======== Available data
(** One turn of the loop moves at most one cell from [unvisitedNodes] to
    the trace and drops no other. *)
Lemma iteration_moves (heuristic : Node → Node → Z) (boardArray : Board) (target : Id)
    (s : State) :
  let s' := result_state (iteration heuristic boardArray target s) in
  nodesToAnimate s' ++ unvisitedNodes s' ⊆+ nodesToAnimate s ++ unvisitedNodes s.
Proof.
  unfold iteration.
  destruct (findClosestNode (Improved.nodes s) (unvisitedNodes s)) as [[r unv1]|] eqn:Hf;
    [|done].
  pose proof (improved_findClosestNode_selected _ _ _ _ Hf) as Hsel.
  destruct r as [ref|]; simpl in Hsel.
  2: { destruct Hsel as [-> _]. simpl. apply submseteq_app; [done|].
       apply sublist_submseteq, sublist_delete. }
  destruct Hsel as (index & cur & Hidx & -> & Hcur & _).
  assert (Hsub : delete index (unvisitedNodes s) ⊆+ unvisitedNodes s).
  { apply sublist_submseteq, sublist_delete. }
  assert (Hmove : (nodesToAnimate s ++ [ref]) ++ delete index (unvisitedNodes s)
                  ⊆+ nodesToAnimate s ++ unvisitedNodes s).
  { rewrite <- app_assoc. apply submseteq_app; [done|]. simpl.
    rewrite delete_take_drop. rewrite <- (take_drop_middle _ _ _ Hidx) at 3.
    rewrite Permutation_middle. done. }
  rewrite Hcur.
  destruct (decide (status cur = Wall)); simpl.
  { apply submseteq_app; done. }
  destruct (JS.eqb (distance cur) JS.Infinity); simpl.
  { apply submseteq_app; done. }
  destruct (decide (id cur = target)); simpl; [done|].
  destruct (updateNeighbors _ _ _ _ _ _) as [[??]|[??]]; simpl; done.
Qed.

Lemma during_moves (heuristic : Node → Node → Z) (boardArray : Board) (target : Id)
    (s0 s : State) :
  during heuristic boardArray target s0 s →
  nodesToAnimate s ++ unvisitedNodes s ⊆+ nodesToAnimate s0 ++ unvisitedNodes s0.
Proof.
  induction 1 as [|s s' Hd IH Hu Hit|s o s' Hd IH Hu Hit]; [done| |];
    pose proof (iteration_moves heuristic boardArray target s) as Hm;
    rewrite Hit in Hm; simpl in Hm; etrans; done.
Qed.

Lemma NoDup_submseteq_inv {X : Type} (l k : list X) : l ⊆+ k → NoDup k → NoDup l.
Proof.
  intros Hsub Hnd. apply submseteq_Permutation in Hsub as [k' Hk'].
  rewrite Hk' in Hnd. apply NoDup_app in Hnd as [H _]. done.
Qed.
(** Slot by slot: a record that passes [P] is rewritten with a clock
    reading of the loop, every other slot is as before. *)
Lemma forEach_rewrite_slots (w : World) :
  keyed_by id (transactions w) ->
  let w' := snd (forEach (getAll (transactions w)) body w) in
  forall k,
    match transactions w !! k with
    | Some tx =>
        if decide (P tx)
        then exists j, (clock_reads w <= j < clock_reads w')%nat /\
               transactions w' !! k = Some (f tx (clock j))
        else transactions w' !! k = Some tx
    | None => transactions w' !! k = None
    end.
Proof.
  intros Hkey.
  destruct (forEach_rewrite (getAll (transactions w)) w (getAll_NoDup id _ Hkey))
    as (_ & _ & _ & _ & _ & Hout & Hkeep & Hmove).
  cbv zeta. intros k. destruct (transactions w !! k) as [tx|] eqn:Hk.
  - assert (id tx = k) as <- by exact (Hkey k tx Hk).
    assert (Hin : tx ∈ getAll (transactions w)) by (apply getAll_elem; eauto).
    destruct (decide (P tx)) as [HP|HP].
    + by apply Hmove.
    + rewrite Hkeep by done. done.
  - rewrite Hout; [done|].
    rewrite (getAll_key_elem id) by done. rewrite Hk. by intros [? ?].
Qed.

(** The same, as a relation between the records under each key. *)
Lemma forEach_rewrite_related (w : World) :
  keyed_by id (transactions w) ->
  let w' := snd (forEach (getAll (transactions w)) body w) in
  forall k,
    option_Forall2
      (fun tx tx' => if decide (P tx) then exists now, tx' = f tx now
                     else tx' = tx)
      (transactions w !! k) (transactions w' !! k).
Proof.
  intros Hkey. pose proof (forEach_rewrite_slots w Hkey) as Hslots.
  cbv zeta in *. intros k. specialize (Hslots k).
  destruct (transactions w !! k) as [tx|].
  - destruct (decide (P tx)) as [HP|HP] eqn:Hd.
    + destruct Hslots as [j [_ ->]]. constructor. rewrite Hd. eauto.
    + rewrite Hslots. constructor. by rewrite Hd.
  - rewrite Hslots. constructor.
Qed.


End RewriteLoop.

(** ** Balances read off the ledger *)

Section LedgerFacts.

Implicit Types (txs : list Transaction) (w : World).

Lemma ledger_cons tx txs :
  ledger (tx :: txs)
  = if isCompleted tx then ledgerLine tx :: ledger txs else ledger txs.
Proof.
  unfold ledger. rewrite filter_cons.
  destruct (isCompleted tx); [by rewrite decide_True|by rewrite decide_False].
Qed.
Arguments video_path {FlowQueue TrackingData} c.
Arguments flow_queues {FlowQueue TrackingData} c.
Arguments dataset {FlowQueue TrackingData} c.
Arguments _num_frames {FlowQueue TrackingData} c.
Arguments inquiries {FlowQueue TrackingData} c.
Arguments history {FlowQueue TrackingData} c.
Arguments points {FlowQueue TrackingData} c.
Arguments tags {FlowQueue TrackingData} c.
Arguments init {FlowQueue TrackingData} video_path flow_queues dataset.
Arguments self {FlowQueue TrackingData} w.
Arguments stdout {FlowQueue TrackingData} w.
Arguments table {FlowQueue TrackingData} w.
Arguments fs_frames {frame gray} f.
Arguments fs_stime {frame gray} f.
Arguments fs_etime {frame gray} f.
Arguments fs_tag_order {frame gray} f.
Arguments fs_old_gray {frame gray} f.
Arguments fs_p0 {frame gray} f.
Arguments fs_status {frame gray} f.
Arguments fc_todo {gray FlowQueue TrackingData} f.
Arguments fc_old_gray {gray FlowQueue TrackingData} f.
Arguments fc_p0 {gray FlowQueue TrackingData} f.
Arguments fc_status {gray FlowQueue TrackingData} f.
Arguments fc_errors {gray FlowQueue TrackingData} f.
Arguments fc_world {gray FlowQueue TrackingData} f.
Arguments start_conf {frame gray FlowQueue TrackingData} s w.

(** *** The methods that read [self.p] and [self.is_occluded]

    [__init__] assigns neither attribute; the methods are written over
    the two values, [None] for an attribute that is not there.  Both are
    dicts from a key to a position and to a flag; a dict is kept as the
    list of its items in insertion order. *)

Module Occlusion.

Record attrs : Type := {
  p : option (list (tag * point));
  is_occluded : option (list (tag * bool));
}.

Definition getattr {A} (name : string) (field : option A) : result A :=
  match field with
  | Some v => Ok v
  | None => Raise (AttributeError name)
  end.

(** [d[key]] *)
Fixpoint dict_get {A} (d : list (tag * A)) (key : tag) : result A :=
  match d with
  | [] => Raise (KeyError key)
  | (k, v) :: d' => if decide (k = key) then Ok v else dict_get d' key
  end.

(** [d[key] = v] *)
Fixpoint dict_set {A} (d : list (tag * A)) (key : tag) (v : A)
  : list (tag * A) :=
  match d with
  | [] => [(key, v)]
  | (k, v') :: d' =>
      if decide (k = key) then (k, v) :: d'
      else (k, v') :: dict_set d' key v
  end.

(** [get_points_in_order] *)
Fixpoint get_points_in_order (self : attrs) (keys : list tag)
  : result (list point) :=
  match keys with
  | [] => Ok []
  | key :: rest =>
      d ← getattr "p" (p self);
      v ← dict_get d key;
      points ← get_points_in_order self rest;
      Ok (v :: points)
  end.

(** The loop of [get_none_occluded_points] over the items that remain,
    with the two lists built so far. *)
Fixpoint visible_loop (self : attrs) (items : list (tag * bool))
    (points : list point) (keys : list tag)
  : result (list point * list tag) :=
  match items with
  | [] => Ok (points, keys)
  | (k, occluded) :: rest =>
      if occluded then visible_loop self rest points keys
      else
        d ← getattr "p" (p self);
        v ← dict_get d k;
        visible_loop self rest (points ++ [v]) (keys ++ [k])
  end.

Definition get_none_occluded_points (self : attrs)
  : result (list point * list tag) :=
  items ← getattr "is_occluded" (is_occluded self);
  visible_loop self items [] [].

(** The loop of [get_none_occluded_points_dict]. *)
Fixpoint visible_dict_loop (self : attrs) (items : list (tag * bool))
    (points : list (tag * point)) : result (list (tag * point)) :=
  match items with
  | [] => Ok points
  | (k, occluded) :: rest =>
      if occluded then visible_dict_loop self rest points
      else
        d ← getattr "p" (p self);
        v ← dict_get d k;
        visible_dict_loop self rest (dict_set points k v)
  end.
(** The digit loop of [ParseUint] in base 10: [n] is the value read so far and
    [maxVal] the largest value of the requested bit size. *)
Fixpoint parse_digits (maxVal : Z) (s : string) (n : Z) : Z + NumErr :=
  match s with
  | EmptyString => inl n
  | String c rest =>
      if is_digit c then
        let n1 := n * 10 + digit_value c in
        if maxVal <? n1 then inr ErrRange else parse_digits maxVal rest n1
      else inr ErrSyntax
  end.

(** [strconv.ParseUint(s, 10, bitSize)] for [bitSize] in 1..64. *)
Definition ParseUint (s : string) (bitSize : Z) : Z + NumErr :=
  match s with
  | EmptyString => inr ErrSyntax
  | _ => parse_digits (2 ^ bitSize - 1) s 0
  end.

(** [strconv.ParseInt(s, 10, 64)]: an optional sign, then [ParseUint] and the
    range check of the signed type. *)
Definition ParseInt64 (s : string) : Z + NumErr :=
  match s with
  | EmptyString => inr ErrSyntax
  | String c rest =>
      let neg := Ascii.eqb c "-" in
      let body := if neg || Ascii.eqb c "+" then rest else s in
      match ParseUint body 64 with
      | inr e => inr e
      | inl un =>
          if negb neg && (2 ^ 63 <=? un) then inr ErrRange
          else if neg && (2 ^ 63 <? un) then inr ErrRange
          else inl (if neg then - un else un)
      end
  end.

(** [strconv.FormatInt(i, 10)]. *)
Definition FormatInt (i : Z) : string := NilZero.string_of_int (Z.to_int i).

(** [strconv.Atoi(s)] where [int] has 64 bits: [ParseInt(s, 10, 0)].  Beside
    the error it returns a value: 0 after a syntax error, the nearest [int]
    after a range error. *)
Definition Atoi (s : string) : Z * option NumErr :=
  match ParseInt64 s with
  | inl n => (n, None)
  | inr ErrSyntax => (0, Some ErrSyntax)
  | inr ErrRange =>
      match s with
      | String "-" _ => (- 2 ^ 63, Some ErrRange)
      | _ => (2 ^ 63 - 1, Some ErrRange)
      end
  end.

End strconv.

(* ================================================================== *)
(** ** database/sql, as used through [QueryRowContext] and [Row.Scan] *)

Module sql.

(** A [driver.Value] as the SQLite driver hands it over. *)
Inductive Value : Type :=
| Null
| Int64 (z : Z)
| Text (s : string)
| TimeV (t : Time).

(** One row of the [users] table: id, name, email, password, created_at,
    updated_at. *)
Record UserRow : Type := mkRow {
  col_id : Value;
  col_name : Value;
  col_email : Value;
  col_password : Value;
  col_created_at : Value;
  col_updated_at : Value
}.

(** The database handle [*sql.DB]: the table, and the error (if any) with
    which the driver answers a query: connection lost, database closed. *)
Record DB : Type := mkDB {
  users : list UserRow;
  fault : option error
}.
(** C6: a request the dispatch tables do not handle (every Vendor request
    among them).  Unless it is SET_CONFIGURATION, the dispatcher returns
    Stall without any call to the hardware layer, and the pump then calls
    controlStall(true, d) once and nothing else, d being the direction bit
    of the packet received.  SET_CONFIGURATION is unhandled under the class
    ids other than CDC-ACM and HID; there the dispatcher stores the
    configuration index and returns StatusOut, and the pump makes no call:
    the endpoint is not stalled. *)
Theorem unhandled_request_stalls_except_set_configuration
    (K : descConsts) (w : world) (sup : dcdSetup) (mask : Z) :
  setup_wf sup ->
  spec_type sup = spec_Vendor \/
  spec_matched K (cid (cc (self w))) sup = false ->
  (is_set_configuration sup = false ->
   controlSetup K (event K) sup w = Ok dcdStageStall w [] /\
   event K (mkEvent dcdEventControlSetup sup mask) w =
     Ok tt
        (with_self (with_stage dcdStageStall (with_setup sup (self w))) w)
        [ControlStall true (spec_dir sup)]) /\
  (is_set_configuration sup = true ->
   cid (cc (self w)) <> classDeviceCDCACM K /\
   cid (cc (self w)) <> classDeviceHID K /\
   controlSetup K (event K) sup w =
     Ok dcdStageStatusOut
        (with_self
           (with_st (next_state (st (self w)) dcdStateConfigured)
              (with_config (normalConfig K (wValue sup)) (self w))) w)
        [] /\
   event K (mkEvent dcdEventControlSetup sup mask) w =
     Ok tt
        (with_self
           (with_stage dcdStageStatusOut
              (with_st (next_state (st (self w)) dcdStateConfigured)
                 (with_config (normalConfig K (wValue sup))
                    (with_setup sup (self w))))) w)
        []) /\
  direction sup = spec_dir sup /\
  spec_dir sup = Z.b2z (Z.testbit (bmRequestType sup) 7).
Proof.
  intros Hwf Hun.
  assert (Hspec : spec_matched K (cid (cc (self w))) sup = false).
  { destruct Hun as [Hv | Hm]; [apply spec_vendor_unmatched|]; assumption. }
  split; [|split; [|split]].
  - intros Hns.
    split; [apply controlSetup_unmatched; assumption|].
    rewrite (event_control_setup K sup mask w
               (with_self (with_setup sup (self w)) w) dcdStageStall []).
    + rewrite direction_spec_dir. destruct w as [d a h e]; destruct d.
      reflexivity.
    + apply controlSetup_unmatched; [exact Hwf| |exact Hns].
      destruct w as [d a h e]; destruct d; exact Hspec.
  - intros Hs.
    destruct (set_configuration_unmatched K _ sup Hwf Hs Hspec) as [Ha Hh].
    split; [exact Ha|]. split; [exact Hh|].
    assert (Hroute : requestType sup = descRequestTypeTypeStandard /\
                     requestTarget sup =
                       Z.lor descRequestTypeRecipientDevice
                             descRequestTypeDirOut /\
                     bRequest sup = descRequestStandardSetConfiguration).
    { unfold is_set_configuration in Hs.
      apply andb_prop in Hs. destruct Hs as [Hs H3].
      apply andb_prop in Hs. destruct Hs as [H1 H2].
      apply Z.eqb_eq in H1, H2, H3. auto. }
    destruct Hroute as (Hty & Htg & Hreq).
    assert (Hna : (cid (cc (self w)) =? classDeviceCDCACM K) = false)
      by (apply Z.eqb_neq; exact Ha).
    assert (Hnh : (cid (cc (self w)) =? classDeviceHID K) = false)
      by (apply Z.eqb_neq; exact Hh).
    split.
    + unfold event.
      rewrite controlSetup_setConfiguration, setConfiguration_run
        by assumption.
      rewrite Hna, Hnh. reflexivity.
    + rewrite (event_control_setup K sup mask w
                 (with_self
                    (with_st (next_state (st (self w)) dcdStateConfigured)
                       (with_config (normalConfig K (wValue sup))
                          (with_setup sup (self w)))) w)
                 dcdStageStatusOut []).
      * destruct w as [d a h e]; destruct d. reflexivity.
      * rewrite controlSetup_setConfiguration, setConfiguration_run
          by assumption.
        destruct w as [[? ? ? [? ?] ? ? ? ?] ? ? ?].
        cbn [self with_self with_setup cc cid st] in *.
        rewrite Hna, Hnh. reflexivity.
  - apply direction_spec_dir.
  - unfold spec_dir. change 1 with (Z.ones 1). rewrite Z.land_ones by lia.
    rewrite <- Z.bit0_mod, Z.shiftr_spec by lia. reflexivity.
Qed.
(** C6.  Each of the three configuration setters, given a value outside
    its range ([0,20] for [led_current], [0,7] for [samplerate], [0,3]
    for [frequency]), raises [AssertionError] and leaves the buffer, the
    device and the transaction log exactly as they were: nothing went
    over the bus. *)
Theorem setters_reject_out_of_range (s : setting) (v : Z) (w : @world D) :
  v < 0 \/ setting_max s < v ->
  apply_setting bus s v w = (Raise AssertionError, w).
Proof.
  intros Hv.
  assert (E : (0 <=? v) && (v <=? setting_max s) = false).
  { apply andb_false_iff. destruct Hv; [left; apply Z.leb_gt | right;
      apply Z.leb_gt]; assumption. }
  destruct s; cbn [apply_setting setting_max] in *;
    unfold set_led_current, set_samplerate, set_frequency;
    rewrite E; apply assert_false_run.
Qed.

(** C9.  The milliamp setter is [led_current = val // 10] and checks
    nothing itself.  It succeeds, writing [x // 10] to register 0x83,
    exactly for [0 <= x <= 209] (which is [0 <= x // 10 <= 20]), so also
    for 201..209; for every other [x], negative ones included, the
    assertion of [led_current] fails and nothing is written. *)
Theorem led_current_mA_setter_range (x : Z) b0 b1 b2 (d : D) l :
  set_led_current_mA bus x = set_led_current bus (x / 10)
  /\ set_led_current_mA bus x (mkWorld [b0; b1; b2] d l) =
     (if (0 <=? x) && (x <=? 209)
      then (Ok tt,
            mkWorld [x83; low_byte (x / 10); b2]
                    (after_write bus _VCNL4010_IRLED (x / 10) d)
                    (l ++ [Write [x83; low_byte (x / 10)]]))
      else (Raise AssertionError, mkWorld [b0; b1; b2] d l))
  /\ (0 <=? x / 10) && (x / 10 <=? 20) = (0 <=? x) && (x <=? 209)
  /\ fst (set_led_current_mA regfile_bus 209 (boot (mock [] []))) = Ok tt
  /\ fst (set_led_current_mA regfile_bus 210 (boot (mock [] [])))
     = Raise AssertionError
  /\ fst (set_led_current_mA regfile_bus (-1) (boot (mock [] [])))
     = Raise AssertionError.
Proof.
  assert (E : (0 <=? x / 10) && (x / 10 <=? 20) = (0 <=? x) && (x <=? 209)).
  { assert (H1 : 0 <= x / 10 <-> 0 <= x)
      by (split; intros; [|apply Z.div_pos; lia];
          destruct (Z.le_gt_cases 0 x); [assumption|];
          pose proof (Z.div_lt_upper_bound x 10 0); lia).
    assert (H2 : x / 10 <= 20 <-> x <= 209).
    { split; intros H.
      - destruct (Z.le_gt_cases x 209); [assumption|].
        pose proof (Z.div_le_lower_bound x 10 21); lia.
      - pose proof (Z.div_lt_upper_bound x 10 21); lia. }
    destruct (Z.leb_spec 0 (x / 10)), (Z.leb_spec 0 x),
      (Z.leb_spec (x / 10) 20), (Z.leb_spec x 209);
      cbn [andb]; try reflexivity; lia. }
  split; [reflexivity|]. split; [|split; [exact E|repeat split; reflexivity]].
  unfold set_led_current_mA. rewrite set_led_current_run, E. reflexivity.
Qed.

(** C10.  The sample-rate getter returns the register byte as it is,
    which may be anything up to 255 and so lie outside [0,7]; the LED
    current getter returns [b & 0x3F], always in [0,63]; the frequency
    getter returns [(b >> 3) & 0x03], always in [0,3]. *)
Theorem getters_masking b0 b1 b2 (d : D) l :
  let w := mkWorld [b0; b1; b2] d l in
  let rate := reg_value bus _VCNL4010_PROXRATE d in
  let led := reg_value bus _VCNL4010_IRLED d in
  let timing := reg_value bus _VCNL4010_MODTIMING d in
  fst (samplerate bus w) = Ok rate
  /\ 0 <= rate <= 255
  /\ fst (samplerate regfile_bus (boot (mock [(0x82, xff)] []))) = Ok 255
  /\ fst (led_current bus w) = Ok (Z.land led 0x3F)
  /\ 0 <= Z.land led 0x3F <= 63
  /\ fst (frequency bus w) = Ok (Z.land (Z.shiftr timing 3) 0x03)
  /\ 0 <= Z.land (Z.shiftr timing 3) 0x03 <= 3.
Proof.
  intros w rate led timing. unfold w.
  split; [|split; [|split; [|split; [|split; [|split]]]]].
  - unfold samplerate. now rewrite read_u8_run.
  - apply int_of_byte_range.
  - reflexivity.
  - now rewrite led_current_run.
  - pose proof (land_ones_range led 6 ltac:(lia)) as H.
    change (Z.ones 6) with 0x3F in H. change (2 ^ 6) with 64 in H. lia.
  - unfold frequency, bind. now rewrite read_u8_run.
  - pose proof (land_ones_range (Z.shiftr timing 3) 2 ltac:(lia)) as H.
    change (Z.ones 2) with 0x03 in H. change (2 ^ 2) with 4 in H. lia.
Qed.

End ConfigurationClaims.

(** Timing register 0b11100111 and frequency 2 give 0b11110111. *)
Lemma frequency_setter_preserves_bits_witness :
  let w := boot (mock [(0x8F, xe7)] []) in
  0 <= 2 <= 3
  /\ fst (set_frequency regfile_bus 2 w) = Ok tt
  /\ log (snd (set_frequency regfile_bus 2 w)) =
     [WriteThenRead [x8f] [xe7; x00]; Write [x8f; xf7]]
  /\ regs (device (snd (set_frequency regfile_bus 2 w))) 0x8F = xf7.
Proof.
  intros w.
  assert (H : 0 <= 2 <= 3) by lia.
  destruct (frequency_setter_preserves_bits regfile_bus 2 x00 x00 x00
              (mock [(0x8F, xe7)] []) [] H) as [E _].
  unfold w, boot. rewrite E. repeat split; reflexivity || lia.
Defined.

Lemma led_current_round_trip_witness :
  0 <= 17 <= 20
  /\ echoes regfile_bus _VCNL4010_IRLED 17 (mock [] [])
  /\ fst ((set_led_current regfile_bus 17 ;; led_current regfile_bus)%driver
          (boot (mock [] []))) = Ok 17
  /\ log (snd ((set_led_current regfile_bus 17 ;; led_current regfile_bus)%driver
               (boot (mock [] [])))) =
     [Write [x83; x11]; WriteThenRead [x83] [x11; x00]].
Proof.
  assert (H : 0 <= 17 <= 20) by lia.
  assert (E : echoes regfile_bus _VCNL4010_IRLED 17 (mock [] []))
    by reflexivity.
  destruct (led_current_round_trip regfile_bus 17 x00 x00 x00 (mock [] []) []
              H E) as [R _].
  split; [exact H|]. split; [exact E|].
  unfold boot. rewrite R. split; reflexivity.
Defined.

Lemma setters_reject_out_of_range_witness :
  (4 < 0 \/ setting_max Frequency < 4)
  /\ apply_setting regfile_bus Frequency 4 (boot (mock [] []))
     = (Raise AssertionError, boot (mock [] [])).
Proof.
  assert (H : 4 < 0 \/ setting_max Frequency < 4) by (right; simpl; lia).
  split; [exact H|].
  exact (setters_reject_out_of_range regfile_bus Frequency 4
           (boot (mock [] [])) H).
Defined.

(** ** The milliamp accessor *)

Section Milliamps.

Context {D : Type}.
Variable bus : Bus D.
================
**Assignment**.
In how many lines above does the word "classDeviceCDCACM" appear? Answer with only the number.

**Output below**.
2